On the other hand, the indications for ES should be reduced in patients in good general condition, especially if they are young, since in these subjects the mortality due to surgery is comparable to that following ES [15, 16, 18]. Thus when the patient is fit, an operation may be preferred by some, in cases of choledocholithiasis with gallbladders in situ and ES could represent only an alternative to surgical sphincterotomy or sphincteroplasty. The situation is different in old patients or those with status post-cholecystectomy, especially with the advent of laparoscopic cholecystectomy, where ES may be the first choice of treatment. If ES alone is not sufficient, stent placement may obviate the need for surgery, which has a higher morbidity and mortality in this situation [19, 20, 21, 22, 23, 24, 25]. Patients with a T tube and retained stone in the common bile duct after cholecystectomy need to be considered differently as there is a possibility in these patients of extracting stones through the T tube. This latter method is remarkably safe and effective. [26] If the T-tube tract is not available, Endoscopic sphincterotomy is a better alternative for retained CBD stones. Open surgery for retained CBD stones carries higher mortality and is now reserved for patients who do not have access to the above modalities of treatment.[27].

Our results with biliary obstruction due to benign post-operative strictures of the CBD were very gratifying. Endoscopic therapy can therefore be recommended as a firstline therapy in these cases.[28]. About 70-80% of patients were free of symptoms 3 years after dilatation. This compares well with 76% patency rate achieved by surgical reconstruction and/or by pass.

Malignant obstructive jaundice still presents a dismal picture. The overall 5 year survival for pancreatic cancer is 3%. Most patients (85-90%) with pancreatic growth can not be offered curative surgery[29], and need palliation to relieve itching. Very small proportion of such patients in the present series possibly represents lack of faith in this form of treatment in the Armed Forces. However, several newer innovations may change such perceptions. Endoscopic ultrasound can help localise and assess tumours and lymph node involvement. It is possible today to visualise directly the pancreatic duct by a miniature (daughter) endoscope, which also can carry an ultrasonic probe. In addition to its diagnostic role therapeutic endoscopy now offers a viable alternative to surgery in the palliative management of malignant obstructive jaundice. Endoscopic stents can relieve jaundice, reduce hospital stay and hasten recovery [30]. The survival however is not improved. The problem of stent occlusion has been overcome by the introduction of self-expanding metal stents. In patients with malignant biliary obstruction particularly those with slow growing tumours these large diameter stents may offer improved stent survival and thus avoid the need for readmission for shunt blockage [31]. The surgery was being preferred by some as it allowed one to add a gastric drainage procedure. It now appears that the addition of a ’prophylactic’ gastro-enterostomy doubles mortality without any survival advantage [32].

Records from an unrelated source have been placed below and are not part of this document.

Lemma SFdiv_core_spec md ed mw ew q e' loc :
  Zpos md < 2 ^ 53 →
  SFdiv_core_binary prec emax (Zpos md) ed (Zpos mw) ew = (q, e', loc) →
  0 ≤ q ∧ e' ≤ fexp prec emax (Zdigits2 q + e') ∧
  (val q e' * val (Zpos mw) ew <= val (Zpos md) ed)%Q ∧
  (val (Zpos md) ed < val (q + 1) e' * val (Zpos mw) ew)%Q.
Proof.
  intros Hmd. unfold SFdiv_core_binary.
  set (Dd := Zdigits2 (Zpos md)). set (Dw := Zdigits2 (Zpos mw)).
  set (k := Dd + ed - (Dw + ew)).
  set (e0 := Z.min (fexp prec emax k) (ed - ew)).
  set (s := ed - ew - e0).
  assert (0 ≤ s) as Hs by (unfold s, e0; lia).
  set (m' := match s with
             | 0 => Zpos md
             | Zpos _ => Z.shiftl (Zpos md) s
             | Zneg _ => 0
             end).
  assert (m' = Zpos md * 2 ^ s) as Hm'.
  { unfold m'. destruct s as [|p|p] eqn:Hsp; [lia| |lia].
    by rewrite Z.shiftl_mul_pow2. }
  rewrite div_eucl_div. intros [= <- <- <-].
  assert (0 < 2 ^ s) as Hpow by (apply Z.pow_pos_nonneg; lia).
  assert (0 ≤ m') as Hm'0 by lia.
  assert (0 < Zpos mw) as Hmw by lia.
  pose proof (Z.mul_div_le m' (Zpos mw) Hmw) as Hq1.
  pose proof (Z.mul_succ_div_gt m' (Zpos mw) Hmw) as Hq2.
  set (q := m' / Zpos mw) in *.
  assert (0 ≤ q) as Hq0 by (apply Z.div_pos; lia).
  assert (val (Zpos md) ed == val m' e0 * bpow ew)%Q as Hd.
  { rewrite Hm', val_shift by done. unfold val.
    rewrite <- Qmult_assoc, <- bpow_add.
    replace (e0 + s + ew) with ed by (unfold s; lia). reflexivity. }
  split_and!.
  - done.
  - destruct (Z_le_gt_dec e0 (-1074)) as [|Hgt]; [rewrite fexp_eq; lia|].
    assert (0 < Zpos md) as Hmd0 by lia.
    pose proof (digits_bounds _ Hmd0) as [Hdlo _]. fold Dd in Hdlo.
    pose proof (digits_bounds _ Hmw) as [_ Hwhi]. fold Dw in Hwhi.
    pose proof (digits_pos _ Hmd0) as HDd. fold Dd in HDd.
    pose proof (digits_pos _ Hmw) as HDw. fold Dw in HDw.
    pose proof (digits_le _ 53 Hmd0 Hmd) as HDd53. fold Dd in HDd53.
    assert (s = 53 + Dw - Dd) as Hs'.
    { unfold s, e0 in *. rewrite fexp_eq in *. unfold k in *. lia. }
    assert (2 ^ 52 ≤ q) as Hq52.
    { apply Z.div_le_lower_bound; [done|].
      rewrite Hm'. apply Z.le_trans with (2 ^ Dw * 2 ^ 52); [nia|].
      apply Z.le_trans with (2 ^ (Dd - 1) * 2 ^ s); [|nia].
      rewrite <- !Z.pow_add_r by lia. apply Z.pow_le_mono_r; lia. }
    pose proof (digits_gt q 52 ltac:(lia) Hq52). rewrite fexp_eq. lia.
  - rewrite Hd.
    assert (val (Zpos mw * q) e0 <= val m' e0)%Q as H by by apply val_le.
    unfold val in *. rewrite inject_Z_mult in H.
    pose proof (bpow_pos ew). nra.
  - rewrite Hd.
    assert (val m' e0 < val (Zpos mw * Z.succ q) e0)%Q as H by by apply val_lt.
    unfold val in *. rewrite inject_Z_mult in H.
    replace (q + 1) with (Z.succ q) by lia.
    pose proof (bpow_pos ew). nra.
Qed.


Lemma SFdiv_finite_spec sd md ed mw ew :
  Zpos md < 2 ^ 53 →
  ∃ m1 e1 m2 (v : Q),
    -1074 ≤ e1 ∧ 0 ≤ m1 < 2 ^ 53 ∧ (m1 < 2 ^ 52 → e1 = -1074) ∧
    (val m1 e1 <= v)%Q ∧ (v < val (m1 + 1) e1)%Q ∧
    m1 ≤ m2 ≤ m1 + 1 ∧
    (v * val (Zpos mw) ew == val (Zpos md) ed)%Q ∧
    SFdiv prec emax (S754_finite sd md ed) (S754_finite false mw ew)
      = pack sd m2 e1.
Proof.
  intros Hmd. unfold SFdiv.
  destruct (SFdiv_core_binary prec emax (Zpos md) ed (Zpos mw) ew)
    as [[q e'] loc] eqn:Hcore.
  destruct (SFdiv_core_spec _ _ _ _ _ _ _ Hmd Hcore) as (Hq & HP & Hlo & Hhi).
  assert (0 < val (Zpos mw) ew)%Q as HW by by apply val_pos.
  set (v := (val (Zpos md) ed / val (Zpos mw) ew)%Q).
  assert (val q e' <= v)%Q as Hvlo by by apply Qle_shift_div_l.
  assert (v < val (q + 1) e')%Q as Hvhi by by apply Qlt_shift_div_r.
  destruct (binary_round_aux_spec sd q e' loc v Hq HP Hvlo Hvhi)
    as (m1 & e1 & m2 & H1 & H2 & H3 & H4 & H5 & H6 & H7).
  exists m1, e1, m2, v. rewrite xorb_false_r. split_and!; try done; try lia.
  unfold v. field. lra.
Qed.

Lemma val_one : (val (2 ^ 52) (-52) == 1)%Q.
Proof. reflexivity. Qed.

Lemma val_hundred : (val 7036874417766400 (-46) == 100)%Q.
Proof. reflexivity. Qed.


(** [w / w = 1]. *)
Lemma SFdiv_self m e :
  SFdiv prec emax (S754_finite false m e) (S754_finite false m e)
  = S754_finite false (2 ^ 52) (-52).
Proof.
  unfold SFdiv, SFdiv_core_binary.
  replace (Zdigits2 (Zpos m) + e - (Zdigits2 (Zpos m) + e)) with 0 by lia.
  rewrite Z.sub_diag.
  change (Z.min (fexp prec emax 0) 0) with (-53).
  change (0 - -53) with 53.
  rewrite div_eucl_div, Z.shiftl_mul_pow2 by lia.
  rewrite Z.mul_comm, Z.div_mul, Z.mod_mul by lia.
  unfold new_location. by destruct (Z.even (Zpos m)).
Qed.

(** Multiplication by 100. *)
Lemma SFmul_hundred_spec mq eq :
  valid_binary prec emax (S754_finite false mq eq) = true →
  (val (Zpos mq) eq < 1)%Q →
  let r := SFmul prec emax (S754_finite false mq eq)
             (S754_finite false 7036874417766400 (-46)) in
  SFleb r (S754_finite false 7036874417766400 (-46)) = true ∧
  (r = S754_zero false ∨ ∃ p e, r = S754_finite false p e).
Proof.
  intros (He & Hhi & Hlo)%valid_finite Hv. simpl.
  set (mx := Zpos (mq * 7036874417766400)).
  assert (mx = Zpos mq * 7036874417766400) as Hmx by done.
  assert (2 ^ 52 ≤ mx) as Hbig by lia.
  pose proof (digits_gt mx 52 ltac:(lia) Hbig) as HD.
  assert (eq + -46 ≤ fexp prec emax (Zdigits2 mx + (eq + -46))) as HP.
  { rewrite fexp_eq. lia. }
  destruct (binary_round_aux_spec false mx (eq + -46) loc_Exact
              (val mx (eq + -46)) ltac:(lia) HP)
    as (m1 & e1 & m2 & H1 & H2 & H3 & H4 & H5 & H6 & ->).
  { apply Qle_refl. }
  { apply val_lt. lia. }
  apply (pack_upper m1 e1 m2 (val mx (eq + -46))); try done; try lia.
  assert (val mx (eq + -46) == val (Zpos mq) eq * val 7036874417766400 (-46))%Q
    as ->.
  { rewrite Hmx. unfold val. rewrite inject_Z_mult, bpow_add. ring. }
  rewrite val_hundred in *. lra.
Qed.

(** Subtraction. *)
Lemma iter_xO_pow m d : Zpos (Pos.iter xO m d) = Zpos m * 2 ^ Zpos d.
Proof.
  induction d as [|d IH] using Pos.peano_ind.
  - simpl. lia.
  - rewrite Pos.iter_succ, Pos2Z.inj_xO, IH, Pos2Z.inj_succ.
    rewrite Z.pow_succ_r by lia. lia.
Qed.

Lemma binary_round_valid sx mx ex :
  valid_binary prec emax (binary_round prec emax sx mx ex) = true ∧
  binary_round prec emax sx mx ex ≠ S754_nan.
Proof.
  unfold binary_round.
  change (Zpos (digits2_pos mx)) with (Zdigits2 (Zpos mx)).
  set (ex' := fexp prec emax (Zdigits2 (Zpos mx) + ex)).
  assert (ex' = Z.max (Zdigits2 (Zpos mx) + ex - 53) (-1074)) as Hex'
    by apply fexp_eq.
  destruct (shl_align mx ex ex') as [mz ez] eqn:Hal.
  assert (ez ≤ fexp prec emax (Zdigits2 (Zpos mz) + ez)) as HP.
  { unfold shl_align in Hal. destruct (ex' - ex) as [|d|d] eqn:Hd.
    - injection Hal as <- <-. fold ex'. lia.
    - injection Hal as <- <-. fold ex'. lia.
    - injection Hal as <- <-.
      pose proof (digits_bounds (Zpos mx) ltac:(lia)) as [Hlo _].
      pose proof (digits_pos (Zpos mx) ltac:(lia)).
      assert (2 ^ (Zdigits2 (Zpos mx) - 1 + Zpos d) ≤ Zpos (Pos.iter xO mx d)).
      { rewrite iter_xO_pow, Z.pow_add_r by lia.
        apply Z.mul_le_mono_nonneg_r; [|done].
        apply Z.lt_le_incl, Z.pow_pos_nonneg; lia. }
      pose proof (digits_gt _ (Zdigits2 (Zpos mx) - 1 + Zpos d)
                    ltac:(lia) H0).
      rewrite fexp_eq. lia. }
  destruct (binary_round_aux_spec sx (Zpos mz) ez loc_Exact
              (val (Zpos mz) ez) ltac:(lia) HP)
    as (m1 & e1 & m2 & H1 & H2 & H3 & H4 & H5 & H6 & ->).
  { apply Qle_refl. }
  { apply val_lt. lia. }
  apply pack_valid; lia.
Qed.

Lemma binary_normalize_valid m e sz :
  valid_binary prec emax (binary_normalize prec emax m e sz) = true ∧
  binary_normalize prec emax m e sz ≠ S754_nan.
Proof. destruct m; [done|apply binary_round_valid..]. Qed.


Lemma SFltb_val mx ex my ey :
  valid_binary prec emax (S754_finite false mx ex) = true →
  valid_binary prec emax (S754_finite false my ey) = true →
  SFltb (S754_finite false mx ex) (S754_finite false my ey) = true ↔
  (val (Zpos mx) ex < val (Zpos my) ey)%Q.
Proof.
  intros (Hex & Hxhi & Hxlo)%valid_finite (Hey & Hyhi & Hylo)%valid_finite.
  rewrite SFltb_finite_pos. split.
  - intros H. apply val_lt_lex; lia.
  - intros Hlt.
    destruct (Z_lt_le_dec ex ey) as [|Hge]; [by left|].
    destruct (Z.eq_dec ex ey) as [->|Hne].
    + right. split; [done|]. by apply val_lt_inv in Hlt.
    + exfalso. assert (val (Zpos my) ey < val (Zpos mx) ex)%Q; [|lra].
      apply val_lt_lex; lia.
Qed.

Lemma js_sub_finite x y :
  finite x → finite y → valid (js_sub x y) ∧ js_sub x y ≠ S754_nan.
Proof.
  intros [Hvx Hfx] [Hvy Hfy]. unfold js_sub, valid.
  destruct x as [sx|sx| |sx mx ex]; try done;
    destruct y as [sy|sy| |sy my ey]; try done.
  - by destruct sx, sy.
  - apply binary_normalize_valid.
Qed.

End JsNumberFacts.

(** ** Slider boundary (C7) *)

Module SliderFacts.
Import JsNumber JsNumberFacts ImageComparison.

Local Open Scope Z_scope.

Lemma of_Z_0 : of_Z 0 = S754_zero false.
Proof. reflexivity. Qed.

Lemma of_Z_1 : of_Z 1 = S754_finite false (2 ^ 52) (-52).
Proof. reflexivity. Qed.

In the treatment of biliary diseases, endoscopic approach is now becoming increasingly popular with a reduction of morbidity and mortality due to the surgery itself. Surgery is avoided in many high operative risk patients whilst in others it may be performed later when general conditions have improved after ES. prior ES may indeed simplify the necessary surgical procedure. The low morbidity and mortality following ES, its immediate therapeutic benefits, the good results on follow-up and the easy performance of the technique itself in expert hands, together with the short duration of hospitalization, indicate that this procedure is an important step forward in the treatment of certain diseases of the biliary tract.